Mutti vons Janze

Der Regierende Bürgermeister wird 60 - Anlass genug, sein Wirken zu suchen

  • Sarah Liebigt
  • Lesedauer: 3 Min.

In sechs Jahren fängt für Klaus Wowereit das Leben an. Diese Behauptung orientiert sich an einem bekannten Beispiel österreichischer vertonter Dichtkunst und leitet anlässlich des heutigen Tages den Geburtstagsgruß an Berlins Regierenden Bürgermeister ein. Am 1. Oktober wird er 60 Jahre alt. Herzlichen Glückwunsch.

Seit 40 Jahren SPD-Mitglied, seit zwölf Jahren Regierender Bürgermeister der Hauptstadt und seit bald vier Jahren Vizechef der SPD auf Bundesebene.

Das nebenstehende Foto nun wurde auf dem Christopher Street Day 2011 aufgenommen. Urberlinerisch dicht dran an den Berlinerinnen und Berlinern, ab und mal mit Dialekt, immer so ein Schmunzeln in den Augenwinkeln und wortgewandt. So erlebt ihn, wer ihn während der Plenardebatten im Abgeordnetenhaus beobachtet oder sich beispielsweise an den Wahlkampf 2011 erinnert. Wo Renate Künast, die grüne Bürgermeisterin Berlins werden wollte, sich eher schwer tat mit dem Menscheln, der Nähe, dem lächelnden Small Talk und dem Händeschütteln, da bewegte sich Wowereit wie ein Fisch im Wasser. Um mal eine dieser geburtstagsgrußimmanenten Metaphern zu bemühen.

Doch all das ist Rückschau. Ein Blick auf eine die nächsten sechs Jahre beleuchtende Gegenwart ist spannender. Eigentlich. Denn es passiert genug in der Hauptstadt, zudem der Bürgermeister große Töne spucken, Berlins Weg leuchtend bunt ausmalen oder in anderer Wowereit›schen Art und Weise deutlich Position beziehen könnte.

Doch es ist still geworden um den gern als schillerndste Persönlichkeit der SPD bezeichneten Frontmann der Berliner Sozialdemokraten. Es scheint, als sei ihm das grandiose Scheitern der milliardenschweren personellen wie technischen Dauerbaustelle BER gehörig auf den Magen geschlagen: Die Eröffnung wird ein ums andere Mal verschoben. Wowereit gib den Chefposten im Aufsichtsrat auf und schweigt. Mehdorn und Amann zanken wie die Waschweiber - Wowereit schweigt, anstatt mit der Faust auf den Tisch zu hauen. Die Energiewende in Berlin geht in die heiße Phase - Klaus Wowereit schweigt und lässt andere sich mit dem Koalitionspartner CDU streiten und öffentliche Statements abgeben zur energiepolitischen Zukunft der Hauptstadt. Die Freie Szene, die doch auch zu den Garanten des attraktiven »arm, aber sexy«-Berlins gehört, rebelliert und Wowereit sagt nichts. Doch wenn überbezahlte Persönlichkeiten wie die BER-Planer öffentlichkeitswirksam »diskutieren« oder wenn solche die Gemüter bewegenden Themen wie ein Stadtwerk auf der Tagesordnung stehen, täte ein Regierender Bürgermeister gut daran, dazu ebenso öffentlichkeitswirksam Stellung zu nehmen. Er muss ja nicht gleich in den Song des Energietisches »Dit wär wat für Berlin« einstimmen.

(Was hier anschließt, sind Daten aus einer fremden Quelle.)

Lemma IndexSelect_forward_inv ctx0 input indices start len skip ctx out :
  IndexSelectDim0GPUOp_forward argsort select_kernel ctx0 input indices
    start len skip = Ok (ctx, out) ->
  is_cuda input = true /\ is_cuda indices = true /\
  get_device input = get_device indices /\
  exists sorted orig,
    Tensor_sort argsort indices = Ok (sorted, orig) /\
    saved_variables ctx = (if skip then [indices] else [sorted; orig]) /\
    get_saved_data "input_shape" ctx = IVIntList (sizes input) /\
    get_saved_data "consecutive_range_start" ctx = IVInt start /\
    get_saved_data "consecutive_range_length" ctx = IVInt len /\
    get_saved_data "skip_indices_sorting_fwd" ctx = IVBool skip /\
    exists o, out = [o] /\
      select_kernel input (if skip then indices else sorted)
        (if skip then Undefined else orig) (negb skip) = Some o.
Proof.
  unfold IndexSelectDim0GPUOp_forward, TENSOR_ON_CUDA_GPU,
    TENSORS_ON_SAME_DEVICE.
  destruct (is_cuda input) eqn:Hin; [|discriminate].
  destruct (is_cuda indices) eqn:Hidx; [|discriminate].
  case_bool_decide as Hdev; [|discriminate].
  destruct (Tensor_sort_defined argsort indices) as (sorted & orig & Hsort).
  { by destruct indices as [|[]]. }
  cbn [mbind Result_bind]. rewrite Hsort.
  intros H. do 3 (split; [done|]). exists sorted, orig.
  split; [done|].
  destruct skip; cbn [mbind Result_bind negb] in H;
    match type of H with
    | context [call_kernel ?r] => destruct r as [o|] eqn:Hk
    end; cbn in H; try discriminate;
    injection H as <- <-; saved_data_simpl;
    repeat (split; [reflexivity|]); exists o; split; done.
Qed.

(** On a context left by [forward], [backward] amounts to its own checks
    followed by one call of the scatter kernel on the sorted indices. *)
Lemma IndexSelect_backward_after_forward
    ctx0 input indices start len skip ctx out grad_outputs :
  IndexSelectDim0GPUOp_forward argsort select_kernel ctx0 input indices
    start len skip = Ok (ctx, out) ->
  IndexSelectDim0GPUOp_backward argsort add_kernel ctx grad_outputs
  = (_ ← TORCH_CHECK (length grad_outputs =? 1);
     g0 ← at_index grad_outputs 0;
     _ ← TENSOR_ON_CUDA_GPU g0;
     '(sorted, orig) ← Tensor_sort argsort indices;
     _ ← TENSORS_ON_SAME_DEVICE g0 indices;
     grad_input ← call_kernel
       (add_kernel g0 sorted orig (sizes input)
          (to_int start) (to_int len));
     Ok [grad_input; Undefined; Undefined; Undefined; Undefined]).
Proof.
  intros Hfwd.
  apply IndexSelect_forward_inv in Hfwd
    as (Hin & Hidx & Hdev & sorted & orig & Hsort & Hsaved & Hshape
        & Hstart & Hlen & Hskip & _).
  unfold IndexSelectDim0GPUOp_backward, get_saved_variables.
  rewrite Hskip, Hsaved, Hshape, Hstart, Hlen, Hsort.
  destruct (Tensor_sort_device _ _ _ _ Hsort) as (Hs & Ho & Hds & _ & _).
  destruct (TORCH_CHECK _); cbn [mbind Result_bind]; [|reflexivity].
  destruct (at_index grad_outputs 0) as [g0|];
    cbn [mbind Result_bind]; [|reflexivity].
  destruct (TENSOR_ON_CUDA_GPU g0); cbn [mbind Result_bind]; [|reflexivity].
  cbn [mbind Result_bind toBool fmap Result_fmap toIntVector toInt].
  assert (Hchk : forall (k : Result variable_list),
    (_ ← TENSOR_ON_CUDA_GPU sorted; _ ← TENSOR_ON_CUDA_GPU orig;
     _ ← TENSORS_ON_SAME_DEVICE g0 sorted; k)
    = (_ ← TENSORS_ON_SAME_DEVICE g0 indices; k)).
  { intros k. rewrite !TENSOR_ON_CUDA_GPU_Ok by congruence.
    unfold TENSORS_ON_SAME_DEVICE. by rewrite Hds. }
  destruct skip; cbn [at_index lookup list_lookup mbind Result_bind];
    try rewrite Hsort; cbn [mbind Result_bind]; apply Hchk.
Qed.
End IndexSelect_facts.

(** ** Which failure a call can end in *)

Lemma TORCH_CHECK_Err cond e : TORCH_CHECK cond = Err e -> e = InvalidArgument.
Proof. destruct cond; simpl; congruence. Qed.

Lemma TENSOR_ON_CUDA_GPU_Err_inv x e :
  TENSOR_ON_CUDA_GPU x = Err e -> e = NotOnCudaGpu.
Proof. unfold TENSOR_ON_CUDA_GPU. destruct (is_cuda x); congruence. Qed.

Lemma TENSORS_ON_SAME_DEVICE_Err_inv x y e :
  TENSORS_ON_SAME_DEVICE x y = Err e -> e = DeviceMismatch.
Proof. unfold TENSORS_ON_SAME_DEVICE. case_bool_decide; congruence. Qed.

Lemma fmap_Result_Err {A B} (f : A -> B) (m : Result A) e :
  f <$> m = Err e -> m = Err e.
Proof. destruct m; simpl; congruence. Qed.

Ltac split_pair a :=
  lazymatch type of a with
  | prod _ _ =>
      let x := fresh "x" in
      let y := fresh "y" in
      destruct a as [x y]; split_pair x
  | _ => idtac
  end.

(** Splits a failed sequence of steps into the step that failed. *)
Ltac failed_step H :=
  repeat match type of H with
  | _ ≫= _ = Err _ =>
      let a := fresh "a" in
      apply bind_eq_Err in H as [H|(a & _ & H)]; [|split_pair a]
  | (if ?b then _ else _) = Err _ => destruct b
  end;
  first
    [ apply TORCH_CHECK_Err in H
    | apply TENSOR_ON_CUDA_GPU_Err_inv in H
    | apply TENSORS_ON_SAME_DEVICE_Err_inv in H
    | apply at_index_Err in H
    | apply toInt_Err in H
    | apply toBool_Err in H
    | apply toIntVector_Err in H
    | apply fmap_Result_Err, toInt_Err in H
    | apply Tensor_sort_Err in H
    | apply call_kernel_Err in H
    | idtac ].

(** ** Number of gradient slots *)

Lemma PackSegments_backward_slots kernel ctx grad_output out :
  PackSegments_backward kernel ctx grad_output = Ok out ->
  exists g, out = [g; Undefined; Undefined; Undefined; Undefined].
Proof.
  unfold PackSegments_backward. intros H.
  repeat (apply bind_eq_Ok in H as (? & _ & H)).
  injection H as <-. eauto.
Qed.

Lemma LookupFunctionBatchedUnaryEmbeddingOp_backward_slots
    kernel ctx grad_outputs out :
  LookupFunctionBatchedUnaryEmbeddingOp_backward kernel ctx grad_outputs
  = Ok out ->
  exists g, out = [g; Undefined; Undefined; Undefined].
Proof.
  unfold LookupFunctionBatchedUnaryEmbeddingOp_backward. intros H.
  repeat (apply bind_eq_Ok in H as (? & _ & H)).
  injection H as <-. eauto.
Qed.

Lemma IndexSelectDim0GPUOp_backward_slots
    argsort kernel ctx grad_outputs out :
  IndexSelectDim0GPUOp_backward argsort kernel ctx grad_outputs = Ok out ->
  exists g, out = [g; Undefined; Undefined; Undefined; Undefined].
Proof.
  unfold IndexSelectDim0GPUOp_backward. intros H.
  repeat match type of H with
  | (let '(_, _) := ?p in _) = _ => destruct p
  | _ ≫= _ = Ok _ => apply bind_eq_Ok in H as (? & _ & H)
  end.
  injection H as <-. eauto.
Qed.

(** C1, for [PackSegments]: on the segments of lengths 2, 3 and 1 packed
    with [max_length = 3], [backward] given one gradient returns five
    slots, the gradient of the input followed by four undefined tensors,
    although [forward] has three inputs. *)
Theorem PackSegments_backward_five_slots :
  let t_in := matrix gpu0 1 [[1]; [2]; [3]; [4]; [5]; [6]]%Z in
  let lengths := vector gpu0 [2; 3; 1]%Z in
  let grad := Dense gpu0 [3; 3; 1]%Z [[1; 1; 1]; [1; 1; 1]; [1; 1; 1]]%Z in
  exists ctx out grad_inputs,
    PackSegments_forward pack_segments_forward_cuda empty_context
      t_in lengths 3 = Ok (ctx, out) /\
    PackSegments_backward pack_segments_backward_cuda ctx [grad]
    = Ok grad_inputs /\
    grad_inputs = [matrix gpu0 1 [[1]; [1]; [1]; [1]; [1]; [1]]%Z;
                   Undefined; Undefined; Undefined; Undefined] /\
    length grad_inputs = 5.
Proof.
  intros t_in lengths grad. eexists _, _, _. split; [reflexivity|].
  split; [vm_compute; reflexivity|]. split; reflexivity.
Qed.

(** ** Arity of the gradient list *)

(** C10: [IndexSelectDim0GPUOp::backward] fails on the arity check exactly
    when it is not given exactly one gradient. *)
Theorem IndexSelectDim0GPUOp_backward_arity :
  forall argsort kernel ctx (grad_outputs : variable_list),
    IndexSelectDim0GPUOp_backward argsort kernel ctx grad_outputs
    = Err InvalidArgument
    <-> length grad_outputs <> 1.
Proof.
  intros argsort kernel ctx grad_outputs.
  unfold IndexSelectDim0GPUOp_backward.
  destruct (Nat.eqb_spec (length grad_outputs) 1) as [Hlen|Hlen];
    cbn [TORCH_CHECK mbind Result_bind].
  - split; [|done]. intros H. exfalso.
    failed_step H; discriminate.
  - split; [done | reflexivity].
Qed.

Einzig konkrete Aussage der politischen Leserei in Wowereits Händen ist wohl die, dass er nicht nochmal Vizechef der SPD werden will und im November nicht erneut kandidiert. Die immer wieder hochköchelnden Gerüchte sowohl um eine erneute Kandidatur Wowereits für den Chefsessel im Roten Rathaus als auch jene um bundespolitische Karrierebestrebungen wird dies nicht abkühlen lassen. Auch Jan Stöß wurde dabei als möglicher Konkurrent gehandelt. Zumindest die bundespolitische Nachfolge Wowereits will er nicht antreten, wie er kürzlich im nd-Interview versicherte.

Die selbstsichere Selbstironie einer »Mutti vons Janze« strahlt Wowereit nicht mehr aus. Nicht wenige Hauptstädter fragen sich, ob er sich nicht doch schon - und vorzeitig - von der Stadt verabschiedet hat.